(** One step keeps the invariant when its own part of it holds. *)
Lemma inv_step crossings ex events log e effects shared waiting :
  exchange_inv crossings ex events log -> Forall (justified (events ++ [e])) effects ->
  (forall stream hand, waiting !! stream = Some hand -> ex_waiting ex !! stream = Some hand \/
     exists request, admissible (events ++ [e]) stream request /\ hand = handling (hq_headers request)) ->
  (sh_served shared = true -> sh_served (ex_shared ex) = true \/ exists stream upstream, Outcome stream (Some upstream) ∈ events ++ [e]) ->
  (sh_upgrade shared = sh_upgrade (ex_shared ex) \/ exists stream request upstream, sh_upgrade shared = Some stream /\
     admissible (events ++ [e]) stream request /\ handling (hq_headers request) = Upgrade /\
     Outcome stream (Some upstream) ∈ events ++ [e] /\ hs_status upstream = SWITCHING_PROTOCOLS) ->
  sh_crossings shared = wrap 64 (sh_crossings (ex_shared ex) + crossed_by effects) ->
  (NoDup (arrivals (events ++ [e])) ->
     replied effects ++ (map_to_list waiting).*1 ≡ₚ (map_to_list (ex_waiting ex)).*1 ++ arrivals [e]) ->
  exchange_inv crossings (mkExchange shared waiting) (events ++ [e]) (log ++ effects).
Proof.
  intros [Hlog Hwait Hserved Hup Hcross Hcount] Heff Hw Hs Hu Hc Hn.
  assert (forall x, x ∈ events -> x ∈ events ++ [e]) as Hsub by set_solver. split; cbn [ex_shared ex_waiting].
  - apply Forall_app. split; [|done]. eapply Forall_impl; [exact Hlog|]. intros x. by apply justified_mono.
  - intros stream hand [Hin|?]%Hw; [|done]. destruct (Hwait _ _ Hin) as (request & Ha & ->). exists request. eauto using admissible_mono.
  - intros [Hin|?]%Hs; [|done]. destruct (Hserved Hin) as (stream & upstream & Hi). eauto.
  - intros stream Hst. destruct Hu as [Hu|(stream' & request & upstream & Hu & Hrest)]; [|assert (stream' = stream) as -> by congruence; by exists request, upstream].
    rewrite Hu in Hst. destruct (Hup _ Hst) as (request & upstream & Ha & Hh & Ho & H101). exists request, upstream.
    split_and!; [by eapply admissible_mono|done|by apply Hsub|done].
  - rewrite Hc, Hcross. unfold wrap. rewrite Zplus_mod_idemp_l. f_equal. unfold crossed, crossed_by. rewrite sent_count_app. case_bool_decide; lia.
  - intros Hnd. rewrite replied_app, <- app_assoc, (Hn Hnd), app_assoc. unfold arrivals in Hnd |- *. rewrite omap_app in Hnd |- *.
    apply NoDup_app in Hnd as [Hnd _]. by rewrite (Hcount Hnd).
Qed.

# Your task:
Each line in the data where the string "wrap" occurs should be identified and copied.

# Solution for this task:
  sh_crossings shared = wrap 64 (sh_crossings (ex_shared ex) + crossed_by effects) ->
  - rewrite Hc, Hcross. unfold wrap. rewrite Zplus_mod_idemp_l. f_equal. unfold crossed, crossed_by. rewrite sent_count_app. case_bool_decide; lia.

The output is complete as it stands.